[Lldb-commits] [lldb] [lldb] Fix and speedup the `memory find` command (PR #104193)
Pavel Labath via lldb-commits
lldb-commits at lists.llvm.org
Thu Aug 29 02:29:17 PDT 2024
https://github.com/labath updated https://github.com/llvm/llvm-project/pull/104193
>From 7b8b8b699902d2365ea43e5ae015546c4d20fac8 Mon Sep 17 00:00:00 2001
From: Pavel Labath <pavel at labath.sk>
Date: Wed, 14 Aug 2024 19:58:27 +0200
Subject: [PATCH 1/5] [lldb] Fix and speedup the `memory find` command
This patch fixes an issue where the `memory find` command would
effectively stop searching after encountering a memory read error (which
could happen due to unreadable memory), without giving any indication
that it has done so (it would just print it could not find the pattern).

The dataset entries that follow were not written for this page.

(* ===== verification/SctpMain.v ===== *)
(** * Properties of the SCTP task (openair3/SCTP/sctp_eNB_task.c) *)

From S2P Require Import Prelude PqcDispatch Dtls DtlsProps Sctp SctpProps SctpEnd.

(** Two states of the SCTP task with one connection each, for the witnesses:
    the handshake is done, and the next record is the first. *)
Definition toy_client (done : Z) : Client toy :=
  mk_client (SslLive (0 : @ssl_t toy)) (Some ([] : @bio_t toy)) (Some ([] : @bio_t toy)) (Some [9]) 1 None 0 8192 5 done 0.
Definition toy_cnx (done : Z) : sctp_cnx_t toy :=
  mk_cnx SCTP_TYPE_CLIENT 5 38472 2 2 62 7 0 0 TASK_CU_F1 0 1 (Some (toy_client done)).
Definition toy_state (done : Z) : sctp_state toy := mk_sctp [toy_cnx done] 1.
Definition toy_stacks : stacks := mk_stacks (replicate (Z.to_nat 8192) 1) (replicate (Z.to_nat 8192) 2) (replicate (Z.to_nat 8192) 3).

Definition toy_wait : hs_attempt (d := toy) := mk_hs (-1) SSL_ERROR_WANT_READ (0 : @ssl_t toy) false 0.
Definition toy_error : hs_attempt (d := toy) := mk_hs (-1) SSL_ERROR_SSL (0 : @ssl_t toy) false 0.



(** C38: every case of [sctp_send_data] for a valid request on a known
    association: nothing on a stream the association does not have; the payload
    in clear while the handshake is not done; after it the record of the payload,
    or, when OpenSSL does not write, the record of the message sent before, once
    more. *)
Theorem sctp_send_exact `{d : Dtls} (st : sctp_state d) r i c m :
  sctp_get_cnx st (dr_assoc_id r) 0 = Some i -> sctp_cnx_list st !! i = Some c ->
  dr_buffer r = Some m -> dr_buffer_length r = zlen m -> 0 < zlen m ->
  (out_streams c <= dr_stream r -> sctp_send_data st (Some r) = Ok (st, [])) /\
  (dr_stream r < out_streams c ->
    (is_encryption_ready c = false ->
      sctp_send_data st (Some r) = Ok (st, [SctpSendmsg (sd c) (ppid c) (dr_stream r) (Some m) (zlen m)])) /\
    (forall client s w n s' w', ssl_client c = Some client -> handshake_done client = 1 ->
      c_ssl client = SslLive s -> wbio client = Some w -> SSL_write s w m = (n, s', w') ->
      (n <= 0 -> exists c', sctp_send_data st (Some r)
        = Ok (set_cnx st i c', [SctpSendmsg (sd c) (ppid c) (dr_stream r) (write_buf client) (write_len client)])) /\
      (n = zlen m -> forall w'' rec, BIO_read w' (plain_text_size client) = (zlen rec, w'', rec) -> 0 < zlen rec ->
        exists c', sctp_send_data st (Some r)
        = Ok (set_cnx st i c', [SctpSendmsg (sd c) (ppid c) (dr_stream r) (Some rec) (zlen rec)])))).
Proof.
  intros Hget Hc Hbuf Hlen Hpos. split; [by apply (send_stream_out st r i c m)|].
  intros Hs. split; [by apply (send_clear st r i c m)|].
  intros client s w n s' w' Hcl Hh Hss Hw Hwr. split; [intros Hn|intros -> w'' rec Hrd Hrec].
  - destruct (msg_encrypt_fails client s w m n s' w' Hss Hw Hpos Hwr Hn)
      as (client' & He & _ & _ & _ & Hwb & Hwl & _).
    eexists. rewrite (send_encrypted st r i c m Hget Hc Hbuf Hlen Hpos client _ client' Hs Hcl Hh He).
    by rewrite Hwb, Hwl.
  - destruct (msg_encrypt_writes client s w m s' w' (zlen rec) w'' rec Hss Hw Hpos Hwr Hrd Hrec eq_refl)
      as (client' & He & _ & _ & _ & Hwb & Hwl & _).
    eexists. rewrite (send_encrypted st r i c m Hget Hc Hbuf Hlen Hpos client _ client' Hs Hcl Hh He).
    by rewrite Hwb, Hwl.
Qed.

Lemma sctp_send_exact_witness :
  sctp_send_data (toy_state 0) (Some (mk_data_req 7 0 (Some [4; 5]) 2)) = Ok (toy_state 0, [SctpSendmsg 5 62 0 (Some [4; 5]) 2]).
Proof.
  apply (sctp_send_exact (toy_state 0) (mk_data_req 7 0 (Some [4; 5]) 2) 0%nat (toy_cnx 0) [4; 5]);
    reflexivity.
Defined.

(** C39: what [sctp_eNB_read_from_socket] hands over of a data message: the
    bytes received while the handshake is not done; after it, as many bytes as
    were received of a local array, which begins with the decrypted message when
    OpenSSL accepts the record, and which was never written when it does not.
    The message is counted on the connection, and nothing else is sent. *)
Theorem sctp_receive_exact `{d : Dtls} (st : sctp_state d) i c k :
  sctp_cnx_list st !! i = Some c -> is_message k ->
  (is_encryption_ready c = false ->
    sctp_eNB_read_from_socket st (Some i) k = Ok (set_cnx st i (counted c), [delivered c k (rx_data k)])) /\
  (forall client s r n1 r1 n2 s' r' plain, ssl_client c = Some client -> handshake_done client = 1 ->
    plain_text_size client = SCTP_RECV_BUFFER_SIZE -> c_ssl client = SslLive s -> rbio client = Some r ->
    BIO_write r (recv_buffer k) = (n1, r1) -> 0 < n1 ->
    SSL_read s r1 SCTP_RECV_BUFFER_SIZE = (n2, s', r', plain) ->
    (0 < n2 <= SCTP_RECV_BUFFER_SIZE -> n2 = zlen plain -> exists client',
      sctp_eNB_read_from_socket st (Some i) k
      = Ok (set_cnx st i (counted (c <| ssl_client := Some client' |>)),
            [delivered c k (take (Z.to_nat (rx_n k)) (plain ++ drop (length plain) (rx_buf_copy_stack k)))])) /\
    (n2 <= 0 -> exists client',
      sctp_eNB_read_from_socket st (Some i) k
      = Ok (set_cnx st i (counted (c <| ssl_client := Some client' |>)),
            [delivered c k (take (Z.to_nat (rx_n k)) (rx_buffer_copy_stack k))]))).
Proof.
  intros Hc Hm. split; [by apply recv_clear|].
  intros client s r n1 r1 n2 s' r' plain Hcl Hh Hsz Hs Hr Hbw Hn1 Hrd.
  pose proof (recv_buffer_len k Hm) as Hbl. pose proof Hm as ((_ & H2 & H3) & Hn & Hb & _).
  assert (0 < zlen (recv_buffer k)) as Hpos by lia. rewrite <- Hsz in Hrd. split; [intros Hn2 ->|intros Hn2].
  - destruct (msg_decrypt_reads client s r (recv_buffer k) (rx_buffer_copy_stack k) (rx_buf_copy_stack k) n1 r1 s' r' plain
      Hs Hr Hpos Hbw Hn1 Hrd ltac:(lia) ltac:(congruence) ltac:(lia)) as (client' & Hd & _ & _ & _ & _ & Hh' & _).
    rewrite Hbl in Hd. exists client'.
    rewrite (recv_encrypted st i c k Hc client client' _ Hm Hcl Hh ltac:(congruence) Hd).
    + do 3 f_equal. rewrite app_assoc. rewrite take_app_le; [done|].
      rewrite length_app, length_drop. unfold zlen in *. lia.
    + unfold zlen in *. rewrite !length_app, !length_drop. lia.
  - destruct (msg_decrypt_fails client s r (recv_buffer k) (rx_buffer_copy_stack k) (rx_buf_copy_stack k) n1 r1 n2 s' r' plain
      Hs Hr Hpos Hbw Hn1 Hrd Hn2) as (client' & Hd & _ & _ & _ & _ & Hh' & _).
    rewrite Hbl in Hd. exists client'.
    by rewrite (recv_encrypted st i c k Hc client client' _ Hm Hcl Hh ltac:(congruence) Hd).
Qed.

Lemma sctp_receive_exact_witness :
  let k := arrives 7 0 [4; 5] toy_stacks in
  sctp_eNB_read_from_socket (toy_state 0) (Some 0%nat) k
  = Ok (set_cnx (toy_state 0) 0 (counted (toy_cnx 0)), [delivered (toy_cnx 0) k [4; 5]]).
Proof.
  intros k. apply (sctp_receive_exact (toy_state 0) 0%nat (toy_cnx 0) k); [reflexivity| |reflexivity].
  unfold is_message, stacks_ok. split_and!; vm_compute; done.
Defined.

(** C40: the handshake on an accepted socket ends only in success.  After any
    number of attempts that wait for the peer, one that succeeds leaves the
    connection ready to send and to receive, with empty BIOs; an error of
    OpenSSL frees the SSL object, which the next attempt then uses; and while the
    peer's certificate is refused the loop goes on for ever. *)
Theorem sctp_handshake_exact `{laws : DtlsLaws} (st : sctp_state d) assoc i s pre :
  ssl_at st assoc i s -> Forall retries pre ->
  (forall a rest, succeeds a -> exists st' c' cl', handshake_loop st assoc (pre ++ a :: rest) = Ok st' /\
    sctp_get_cnx st' assoc 0 = Some i /\ sctp_cnx_list st' !! i = Some c' /\ ssl_client c' = Some cl' /\
    handshake_done cl' = 1 /\ can_write cl' (hs_ssl a) /\ can_read cl' (hs_ssl a)) /\
  (forall a a' rest, fatal a -> handshake_loop st assoc (pre ++ a :: a' :: rest) = Fault Dangling) /\
  handshake_loop st assoc pre = Fault Diverge.
Proof.
  intros Hs Hpre. destruct (loop_retries st assoc i s pre Hs Hpre) as (st1 & s1 & Hs1 & Hl).
  split; [|split].
  - intros a rest Ha. rewrite Hl. by apply (loop_succeeds st1 assoc i s1).
  - intros a a' rest Ha. rewrite Hl. by apply (loop_fatal st1 assoc i s1).
  - specialize (Hl []). rewrite app_nil_r in Hl. by rewrite Hl.
Qed.

Lemma sctp_handshake_exact_witness :
  handshake_loop (toy_state 0) 7 ([toy_wait; toy_wait] ++ [toy_error; toy_wait]) = Fault Dangling.
Proof.
  apply (sctp_handshake_exact (d := toy) (toy_state 0) 7 0%nat (0 : @ssl_t toy) [toy_wait; toy_wait]).
  - exists (toy_cnx 0), (toy_client 0). by split_and!.
  - do 2 (constructor; [left; split; [by vm_compute|by left]|]). constructor.
  - split_and!; [vm_compute; done|by vm_compute|by vm_compute].
Defined.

To make matters worse, it would not terminate after encountering this
error, but rather proceed to slowly increment the address pointer, which
meant that searching a large region could take a very long time (and
give the appearance that lldb is actually searching for the thing).
The patch fixes this first problem (*) by detecting read errors and
skipping over (using GetMemoryRegionInfo) the unreadable parts of memory
and resuming the search after them. It also reads the memory in bulk (up
to 1MB), which speeds up the search significantly (up to 6x for live
processes, 18x for core files).
(*) The fix does not work on windows yet, because the ReadMemory API
does not return partial results (like it does for other systems). I'm
preparing a separate patch to deal with that.
---
lldb/source/Target/Process.cpp | 68 +++++++--------
.../memory/find/TestMemoryFind.py | 30 ++++++-
.../API/functionalities/memory/find/main.cpp | 83 +++++++++++++++++--
3 files changed, 136 insertions(+), 45 deletions(-)
diff --git a/lldb/source/Target/Process.cpp b/lldb/source/Target/Process.cpp
index b2a0f13b9a1549..5d066d264bd3f5 100644
--- a/lldb/source/Target/Process.cpp
+++ b/lldb/source/Target/Process.cpp
@@ -114,33 +114,6 @@ class ProcessOptionValueProperties
}
};
-class ProcessMemoryIterator {
-public:
- ProcessMemoryIterator(Process &process, lldb::addr_t base)
- : m_process(process), m_base_addr(base) {}
-
- bool IsValid() { return m_is_valid; }
-
- uint8_t operator[](lldb::addr_t offset) {
- if (!IsValid())
- return 0;
-
- uint8_t retval = 0;
- Status error;
- if (0 == m_process.ReadMemory(m_base_addr + offset, &retval, 1, error)) {
- m_is_valid = false;
- return 0;
- }
-
- return retval;
- }
-
-private:
- Process &m_process;
- const lldb::addr_t m_base_addr;
- bool m_is_valid = true;
-};
-
static constexpr OptionEnumValueElement g_follow_fork_mode_values[] = {
{
eFollowParent,
@@ -3367,21 +3340,48 @@ lldb::addr_t Process::FindInMemory(lldb::addr_t low, lldb::addr_t high,
if (region_size < size)
return LLDB_INVALID_ADDRESS;
+ // See "Boyer-Moore string search algorithm".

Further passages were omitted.